La haine séculaire du Noir a, comme on le voit, une lointaine cause liée au commerce des hommes en totale méprise des droits. Les Tunisiens méconnaissent l’histoire en oubliant que les premiers habitants de cette terre du nord n’étaient autres que des Africains à la mélanine prononcée que prouvent des sources diverses confirmées par les thèses de feu Cheikh Anta Diop, égyptologue de renom.

Une conjonction de facteurs et l’apparition de phénomènes nouveaux modifient les rapports dans l’espace social du Maghreb où se profilent de profondes mutations. La sphère politique n’est pas épargnée. Pas même l’économie qui cherche par tous les moyens à se ramifier à la sphère européenne prise pour une locomotive de dimension mondiale.

Au nom de ce dessein inavoué et non assumé, la Tunisie de Kaïs Saïed tord le cou à l’histoire et tourne le dos à l’Afrique subsaharienne par des manœuvres politiciennes éculées et ressassées. Les dirigeants tunisiens ne s’aperçoivent pas que cette théorie qui a trop servi a perdu sa force et ceux qui en font usage aujourd’hui se discréditent en montrant leur vrai visage hideux.

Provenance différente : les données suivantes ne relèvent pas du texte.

#[local] Instance loopback : Bus := { wire := Envelope; send env := Some env; receive env := Some (object env); matches := tail_match }.
#[local] Instance loopback_laws : BusLaws.
Proof.
  constructor.
  - intros env w [= <-]. exists (object env). split; [done|]. split; [unfold object; rewrite dom_list_to_map_L; done|].
    exists ((fun kv => (kv.1, json_value kv.2)) <$> map_to_list (Payload_ env)). split; [reflexivity|]. split.
    + rewrite <- list_fmap_compose. erewrite list_fmap_ext; [apply (NoDup_fst_map_to_list (Payload_ env))|done].
    + intros k. rewrite <- lookup_fmap. f_equal. rewrite <- (list_to_map_to_list (Payload_ env)) at 2. rewrite <- list_to_map_fmap. f_equal.
  - intros pre rest Hr. unfold matches; cbn [loopback]. unfold tail_match. rewrite rev_string_app. change (rev_string ".>") with ">.".
    rewrite (strip_prefix_app ">." (rev_string pre)), rev_string_involutive, string_app_assoc, strip_prefix_app. by destruct rest.
Qed.

Definition node (i : nat) : Pipeline := mkPipeline (Some (enricher (NewProcessor 8 PolicyDropOldest 100) 120 9)) (Some store1) true true true true true true true true.
Definition routine : pevent := mkPEvent "n1" EventCompliance "neotron" "lgpd_art18" (Some 0%nat) 120 [] "".
Definition name (i : nat) : string := pretty.pretty (N.of_nat i).
Lemma routes_nodup o m : routes o = Some m -> NoDup m.*1 /\
  forall pat e prot, (pat, (e, prot)) ∈ m -> prot = if open_endpoint e then false else auth_set o.
Proof.
  rewrite routes_spec. destruct (decide _) as [Hnd|]; [|done]. intros <-%(inj Some). split.
  - eapply eq_ind; [exact Hnd|]. rewrite <- list_fmap_compose. apply list_fmap_ext. by intros ? [].
  - intros pat e prot (r & Hr & Hin)%list_elem_of_fmap. pose proof (entry_open o r Hin) as He. by rewrite <- Hr in He.
Qed.

(** The path of an endpoint; that of the WebSocket is configured. *)
Definition fixed_path (e : endpoint) : string :=
  match e with
  | EHealth => "/health" | EMetrics => "/metrics" | EHealthz => "/healthz" | EReadyz => "/readyz" | EStartupz => "/startupz"
  | EBackup => "/api/admin/backup" | ELogin => "/auth/login" | EJwks => "/.well-known/jwks.json" | EStats => "/api/stats"
  | ETopology => "/api/topology" | EWebhook => "/api/canary/webhook/" | ECanaryDNS => "/api/admin/canary/dns"
  | ECanaryHTTP => "/api/admin/canary/http" | ECanaryList => "/api/admin/canary" | EHoneypot => "/api/admin/honeypot"
  | EAlertItem => "/api/alerts/" | EAlertList => "/api/alerts" | EContainment => "/api/incidents/containment" | EEvents => "/api/events"
  | EOnion => "/api/tor/onion" | EWebSocket => ""
  end.

Lemma route_path o m pat e prot : routes o = Some m -> (pat, (e, prot)) ∈ m -> e <> EWebSocket -> pat = fixed_path e.
Proof.
  rewrite routes_spec. destruct (decide _) as [_|]; [|done]. intros <-%(inj Some) (r & Hr & Hin)%list_elem_of_fmap He.
  assert (Forall (fun r => (entry o r).2.1 <> EWebSocket -> (entry o r).1 = fixed_path (entry o r).2.1) (registrations o)) as Hall.
  { unfold registrations, when_set. repeat rewrite Forall_app.
    destruct (recipients o), (hidden_service o), (ws_enabled o); split_and!; by repeat constructor. }
  rewrite Forall_forall in Hall. specialize (Hall r Hin). rewrite <- Hr in Hall. by apply Hall.
Qed.

(** The only start-up panic: the WebSocket path is one of the other routes. *)
Lemma routes_none_iff o : routes o = None <->
  ws_enabled o = true /\ ws_path o ∈ path_of <$> registrations (mkOptions (recipients o) (hidden_service o) false "" (auth_set o)).
Proof.
  rewrite routes_spec. set (rs := registrations (mkOptions _ _ _ _ _)).
  assert (NoDup (path_of <$> rs)) as Hrs.
  { subst rs. unfold registrations, when_set. cbn [ws_enabled hidden_service recipients].
    destruct (recipients o), (hidden_service o); apply (bool_decide_unpack _); vm_compute; exact I. }
  assert (registrations o = rs ++ when_set (ws_enabled o) (Plain (ws_path o) EWebSocket)) as ->.
  { subst rs. unfold registrations. cbn [ws_enabled hidden_service recipients]. by destruct (recipients o), (hidden_service o), (ws_enabled o). }
  rewrite fmap_app. destruct (ws_enabled o); cbn [when_set fmap list_fmap path_of].
  - destruct (decide (NoDup _)) as [Hnd|Hnd].
    + split; [done|]. intros [_ Hin]. apply NoDup_app in Hnd as (_ & Hd & _). exfalso. apply (Hd _ Hin). left.
    + split; [|done]. intros _. split; [done|]. destruct (decide (ws_path o ∈ path_of <$> rs)) as [|Hni]; [done|].
      destruct Hnd. apply NoDup_app. split_and!; [done| |apply NoDup_singleton]. intros x Hx ->%list_elem_of_singleton. done.
  - rewrite (right_id_L [] (++)), decide_True by done. naive_solver.
Qed.
(** Nor do the event signatures last: the key that signed an event verifies for a
    week from the start of the process, and the next process, whose keys are new,
    does not know it: no event stored before a restart verifies after it. *)
Theorem signatures_do_not_last (s0 s s0' s' : KS) (ca jwt event sth ca' jwt' event' sth' : draw) (log_open log_open' running running' : bool)
    (e e1 : NetworkEvent) (now : gotime) :
  ks_keys s0 = ∅ -> ks_keys s0' = ∅ -> Forall (fun id => id <> "") [d_id ca; d_id jwt; d_id event; d_id sth] ->
  Forall (fun id => id <> "") [d_id ca'; d_id jwt'; d_id event'; d_id sth'] ->
  boot_keys s0 ca jwt event sth log_open = (s, running) -> boot_keys s0' ca' jwt' event' sth' log_open' = (s', running') ->
  Signer_Sign s (Some e) = (Some e1, None) -> ActiveKey s PurposeEventSigning <> RPanic ->
  (d_now event + hours (7 * 24) < now -> Verifier_Verify s now e1 <> None) /\
  (ne_SignerKeyID e1 ∉ [d_id ca'; d_id jwt'; d_id event'; d_id sth'] -> Verifier_Verify s' now e1 <> None).
Proof.
  intros Hs Hs' Hne Hne' Hb Hb' Hsign Hp. destruct (sign_inv s e e1 Hsign Hp) as (kp & canonical & Hk & _ & ->).
  assert (forall s, Verifier_Verify s now (set_signature e (Sign (kp_Private kp) canonical) (kp_ID kp)) = None ->
    exists k, ks_keys s !! kp_ID kp = Some k /\ now <= kp_NotAfter k /\ kp_Purpose k = PurposeEventSigning) as Hv.
  { intros s1 Hv. unfold Verifier_Verify in Hv. destruct (negb (IsSigned _)); [done|]. unfold GetKey in Hv. rewrite ks_Get_spec in Hv.
    cbn [ne_SignerKeyID set_signature] in Hv. destruct (ks_keys s1 !! kp_ID kp) as [k|]; [|done]. exists k. split; [done|].
    destruct (IsVerifyable (Some k) now) eqn:Hver; [|done]. cbn [negb] in Hv. case_bool_decide as Hpu; [|done]. split; [|done].
    unfold IsVerifyable in Hver. case_bool_decide; [done|]. apply negb_true_iff, Z.ltb_ge in Hver. done. }
  split.
  - intros Hn Hver. destruct (Hv s Hver) as (k & Hin & Hna & Hpu). destruct (boot_keys_made _ _ _ _ _ _ _ _ Hs Hne Hb _ _ Hin) as [_ Hend].
    specialize (Hend Hpu). lia.
  - intros Hout Hver. destruct (Hv s' Hver) as (k & Hin & _). destruct (boot_keys_made _ _ _ _ _ _ _ _ Hs' Hne' Hb' _ _ Hin) as [Hid _]. done.
Qed.
End Signatures.

(** ** A first day *)

Module BootDemo.
Import PkiDemo ToyJwt.
#[local] Existing Instance AuthnDemo.demo.
(* ===== verification/Durations.v ===== *)
(** * Numbers and durations in query strings

    [strconv.Atoi] and [time.ParseDuration], with the widths and the rounding of the
    standard library, and [parseDuration] of internal/api/events_handler.go, which
    adds days to them. *)
From stdpp Require Import base list strings pretty.
From Stdlib Require Import ZArith Lia Bool Ascii SpecFloat.
From S2P Require Import Prelude Models GoStrings GoFloat GoTime Canary NetAddr.
Local Open Scope string_scope.
Local Open Scope list_scope.
Local Open Scope Z_scope.

(** ** Integers *)

Definition digit (c : ascii) : option Z :=
  let n := Z.of_N (N_of_ascii c) in if (48 <=? n) && (n <=? 57) then Some (n - 48) else None.

(** The value of a text of digits, after [acc]. *)
Fixpoint read_digits (acc : Z) (s : string) : option Z :=
  match s with
  | EmptyString => Some acc
  | String c s' => match digit c with Some d => read_digits (10 * acc + d) s' | None => None end
  end.

(** [strconv.Atoi]: the value and whether there is an error; out of range the
    value is the nearest [int]. *)
Definition Atoi (s : string) : Z * bool :=
  let '(neg, t) := match s with
                   | String "+" t => (false, t)
                   | String "-" t => (true, t)
                   | _ => (false, s)
                   end in
  if bool_decide (t = "") then (0, false)
  else
    match read_digits 0 t with
    | None => (0, false)
    | Some v =>
        let v := if neg then - v else v in
        if v <? - 2 ^ 63 then (- 2 ^ 63, false) else if 2 ^ 63 - 1 <? v then (2 ^ 63 - 1, false) else (v, true)
    end.

(** ** Durations, in nanoseconds *)

(** [leadingInt]: [None] is an overflow. *)
Fixpoint leadingInt (x : Z) (s : string) : option (Z * string) :=
  match s with
  | EmptyString => Some (x, s)
  | String c s' =>
      match digit c with
      | None => Some (x, s)
      | Some d =>
          if 2 ^ 63 / 10 <? x then None
          else let x := 10 * x + d in if 2 ^ 63 <? x then None else leadingInt x s'
      end
  end.

(** [leadingFraction]: digits that no longer fit are dropped. *)
Fixpoint leadingFraction (x : Z) (scale : float64) (overflow : bool) (s : string) : Z * float64 * string :=
  match s with
  | EmptyString => (x, scale, s)
  | String c s' =>
      match digit c with
      | None => (x, scale, s)
      | Some d =>
          if overflow then leadingFraction x scale true s'
          else if (2 ^ 63 - 1) / 10 <? x then leadingFraction x scale true s'
          else let y := 10 * x + d in
               if 2 ^ 63 <? y then leadingFraction x scale true s' else leadingFraction y (fmul scale (float_of_Z 10)) false s'
      end
  end.

Fixpoint take_unit (s : string) : string * string :=
  match s with
  | EmptyString => ("", "")
  | String c s' =>
      if Ascii.eqb c "." then ("", s)
      else match digit c with Some _ => ("", s) | None => let '(u, r) := take_unit s' in (String c u, r) end
  end.

(** The two spellings of the micro sign are the bytes C2 B5 and CE BC. *)
Definition micro (a b : N) : string := String (ascii_of_N a) (String (ascii_of_N b) "s").
Definition unitMap (u : string) : option Z :=
  if bool_decide (u = "ns") then Some 1
  else if bool_decide (u = "us") || bool_decide (u = micro 194 181) || bool_decide (u = micro 206 188) then Some 1000
  else if bool_decide (u = "ms") then Some 1000000
  else if bool_decide (u = "s") then Some ns_per_s
  else if bool_decide (u = "m") then Some (60 * ns_per_s)
  else if bool_decide (u = "h") then Some (3600 * ns_per_s)
  else None.

(** [uint64(x)] of a float in range, towards zero. *)
Definition uint_of_float (x : float64) : Z :=
  match x with S754_finite false m e => if 0 <=? e then Zpos m * 2 ^ e else Zpos m / 2 ^ (- e) | _ => 0 end.

(** One number with its unit: its nanoseconds and the rest. *)
Definition duration_part (s : string) : option (Z * string) :=
  match s with
  | EmptyString => None
  | String c _ =>
      if negb (Ascii.eqb c "." || match digit c with Some _ => true | None => false end) then None
      else
        match leadingInt 0 s with
        | None => None
        | Some (v, s1) =>
            let pre := negb (String.length s =? String.length s1)%nat in
            let '(f, scale, s2, post) :=
              match s1 with
              | String "." s1' => let '(f, scale, r) := leadingFraction 0 (float_of_Z 1) false s1' in
                                  (f, scale, r, negb (String.length s1' =? String.length r)%nat)
              | _ => (0, float_of_Z 1, s1, false)
              end in
            if negb pre && negb post then None
            else
              let '(u, s3) := take_unit s2 in
              if bool_decide (u = "") then None
              else
                match unitMap u with
                | None => None
                | Some unit =>
                    if 2 ^ 63 / unit <? v then None
                    else
                      let v := v * unit in
                      let v := if 0 <? f then wrap 64 (v + uint_of_float (fmul (float_of_Z f) (fdiv (float_of_Z unit) scale))) else v in
                      if (0 <? f) && (2 ^ 63 <? v) then None else Some (v, s3)
                end
        end
  end.

(** Every part takes a character, so the length is enough fuel. *)
Fixpoint duration_parts (fuel : nat) (d : Z) (s : string) : option Z :=
  match fuel with
  | O => None
  | S fuel =>
      if bool_decide (s = "") then Some d
      else
        match duration_part s with
        | None => None
        | Some (v, s) => let d := wrap 64 (d + v) in if 2 ^ 63 <? d then None else duration_parts fuel d s
        end
  end.

Definition ParseDuration (s : string) : option Z :=
  let '(neg, s) := match s with
                   | String "-" t => (true, t)
                   | String "+" t => (false, t)
                   | _ => (false, s)
                   end in
  if bool_decide (s = "0") then Some 0
  else if bool_decide (s = "") then None
  else
    match duration_parts (S (String.length s)) 0 s with
    | None => None
    | Some d => if neg then Some (- d) else if 2 ^ 63 - 1 <? d then None else Some d
    end.

Example durations_demo : map ParseDuration ["2h"; "1h30m"; "1.5h"; "-3ms"; ".5s"; "0"; ""; "2"; "1d"; "9223372036854775807ns"; "9223372036854775808ns"; "-9223372036854775808ns"; "1.2us"] =
  [Some (7200 * ns_per_s); Some (5400 * ns_per_s); Some (5400 * ns_per_s); Some (-3000000); Some 500000000; Some 0; None; None; None;
   Some (2 ^ 63 - 1); None; Some (- 2 ^ 63); Some 1200].
Proof. reflexivity. Qed.

(** [parseDuration]: a text that ends in d counts days, with [int64] arithmetic. *)
Definition parseDuration (s : string) : option Z :=
  match rev_string s with
  | String "d" t =>
      let '(days, ok) := Atoi (rev_string t) in if ok then Some (int64 (int64 (days * 24) * (3600 * ns_per_s))) else None
  | _ => ParseDuration s
  end.

(** ** Reading back a decimal *)

Lemma digit_char m : (m < 10)%N -> digit (pretty_N_char m) = Some (Z.of_N m).
Proof.
  intros Hm. assert (m = 0 \/ m = 1 \/ m = 2 \/ m = 3 \/ m = 4 \/ m = 5 \/ m = 6 \/ m = 7 \/ m = 8 \/ m = 9)%N as Hc by lia.
  repeat destruct Hc as [->|Hc]; try subst m; reflexivity.
Qed.

Lemma read_pretty x : forall s, read_digits 0 (pretty_N_go x s) = read_digits (Z.of_N x) s.
Proof.
  induction (N.lt_wf_0 x) as [x _ IH]. intros s. destruct (decide (x = 0%N)) as [->|Hx]; [by rewrite pretty_N_go_0|].
  rewrite pretty_N_go_step by lia. rewrite IH by (apply N.div_lt; lia). cbn [read_digits]. pose proof (N.mod_lt x 10 ltac:(lia)) as Hm.
  rewrite (digit_char _ Hm). f_equal. pose proof (N.div_mod x 10 ltac:(lia)). lia.
Qed.

Lemma read_fmt_d n : 0 <= n -> read_digits 0 (fmt_d n) = Some n.
Proof.
  intros Hn. destruct n as [|p|p]; [reflexivity| |lia]. unfold fmt_d, pretty, pretty_Z. unfold pretty, pretty_positive, pretty, pretty_N.
  destruct (decide _); [done|]. by rewrite read_pretty.
Qed.

Lemma digit_text_head s : digit_text s = true -> s <> "" -> exists c s', s = String c s' /\ is_Some (digit c).
Proof.
  destruct s as [|c s']; [done|]. unfold digit_text. cbn [string_forallb]. intros [Hc _]%andb_true_iff _. exists c, s'. split; [done|].
  unfold is_digit, code in Hc. unfold digit. rewrite Hc. by eexists.
Qed.

Lemma Atoi_fmt_d n : 0 <= n < 2 ^ 63 -> Atoi (fmt_d n) = (n, true).
Proof.
  intros Hn. pose proof (read_fmt_d n ltac:(lia)) as Hr. pose proof (fmt_d_digits n ltac:(lia)) as Hd.
  assert (fmt_d n <> "") as Hne.
  { intros He. rewrite He in Hr. cbn in Hr. injection Hr as <-. by vm_compute in He. }
  destruct (digit_text_head _ Hd Hne) as (c & s' & Hs & Hc). unfold Atoi. rewrite Hs in Hr, Hne |- *.
  assert (c <> "+"%char /\ c <> "-"%char) as [Hp Hm] by (split; intros ->; vm_compute in Hc; by destruct Hc).
  assert (match String c s' with String "+" t => (false, t) | String "-" t => (true, t) | _ => (false, String c s') end = (false, String c s')) as ->.
  { clear -Hp Hm. destruct c as [[] [] [] [] [] [] [] []]; try reflexivity; by exfalso. }
  rewrite bool_decide_eq_false_2 by done. rewrite Hr. by rewrite (proj2 (Z.ltb_ge _ _)), (proj2 (Z.ltb_ge _ _)) by lia.
Qed.

(** ** Windows of days *)

Lemma int64_mod x y : int64 (int64 x * y) = int64 (x * y).
Proof.
  unfold int64. f_equal. set (M := 2 ^ 64). set (H := 2 ^ 63).
  rewrite <- (Z.add_mod_idemp_l ((_ - H) * y)), <- (Z.add_mod_idemp_l (x * y)) by done. f_equal. f_equal.
  rewrite <- Z.mul_mod_idemp_l by done. rewrite <- (Z.mul_mod_idemp_l x) by done. f_equal. f_equal.
  rewrite Zminus_mod_idemp_l. f_equal. lia.
Qed.

(** A window given in days is as long as it says up to 106751 days, some 292
    years; from there on it is a wrapped number of nanoseconds, negative up to
    213503 days. *)
Lemma days_exact n : 0 <= n < 2 ^ 63 -> parseDuration (fmt_d n +:+ "d") = Some (int64 (n * (86400 * ns_per_s))).
Proof.
  intros Hn. unfold parseDuration. rewrite rev_string_app. change (rev_string "d" +:+ rev_string (fmt_d n)) with (String "d" (rev_string (fmt_d n))).
  cbn match. rewrite rev_string_involutive, Atoi_fmt_d by done. rewrite int64_mod. do 2 f_equal. unfold ns_per_s. lia.
Qed.

Lemma int64_small x : - 2 ^ 63 <= x < 2 ^ 63 -> int64 x = x.
Proof. intros Hx. unfold int64. rewrite Z.mod_small by lia. lia. Qed.

Theorem day_window (n : Z) : 0 <= n <= 213503 ->
  exists d, parseDuration (fmt_d n +:+ "d") = Some d /\
    (n <= 106751 -> d = n * (86400 * ns_per_s)) /\ (106752 <= n -> d = n * (86400 * ns_per_s) - 2 ^ 64 /\ d < 0).
Proof.
  intros Hn. exists (int64 (n * (86400 * ns_per_s))). split; [apply days_exact; lia|]. unfold ns_per_s. split.
  - intros Hs. apply int64_small. lia.
  - intros Hl. unfold int64. rewrite <- (Z.mod_add _ (-1)) by done. rewrite Z.mod_small by lia. lia.
Qed.

Lemma day_window_witness : exists d, parseDuration "106752d" = Some d /\ d < 0.
Proof.
  destruct (day_window 106752) as (d & Hd & _ & Hneg); [lia|]. exists d. split; [exact Hd|]. exact (proj2 (Hneg ltac:(lia))).
Defined.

Leur haine du Noir est donc un héritage du passé. De ce fait, l’empreinte révèle la défaillance de tout un système politique et souligne le recul voire le repli identitaire de cette Tunisie jadis solidaire des peuples en lutte. Elle-même a pu bénéficier de cet élan de générosité à une mémorable période précédant son accession à l’indépendance en 1956 conduite par son premier président Habib Bourguiba, membre fondateur de l’Union africaine et de la Francophonie avec Senghor, Hamani Diori, entre autres.

Ils appréhendent mal la géopolitique en cours. Acculés par l’Italie, aujourd’hui gouvernée par la droite extrême, les dirigeants tunisiens ne s’embarrassent pas de scrupules pour reprendre à leur compte la thèse du « grand remplacement » afin de préserver la « nation immaculée » de toute intrusion des « hordes », sauvages de surcroît, venues d’Afrique. L’affront est à laver à grande eau.

Les dirigeants africains doivent, pour ce cas et pour d’autres à venir, se fonder sur une doctrine commune en vue d’un traitement radical de ce racisme d’Etat incarné par le tunisien Kaïs Saïed.

Il est vrai que l’Italie exerce sur lui de discrètes pressions afin de contenir les flux migratoires à partir du sol tunisien. La riposte Frontex ayant échoué à endiguer les flots de migrants, Rome s’efforce maintenant de protéger ses frontières terrestres, maritimes et aériennes en se démarquant par moment des initiatives européennes, trop lentes, trop coûteuses et très peu efficaces.

La Tunisie se démarque certes, mais elle se démasque aussi. Elle se soumet à un jeu de contraintes. Aléatoire.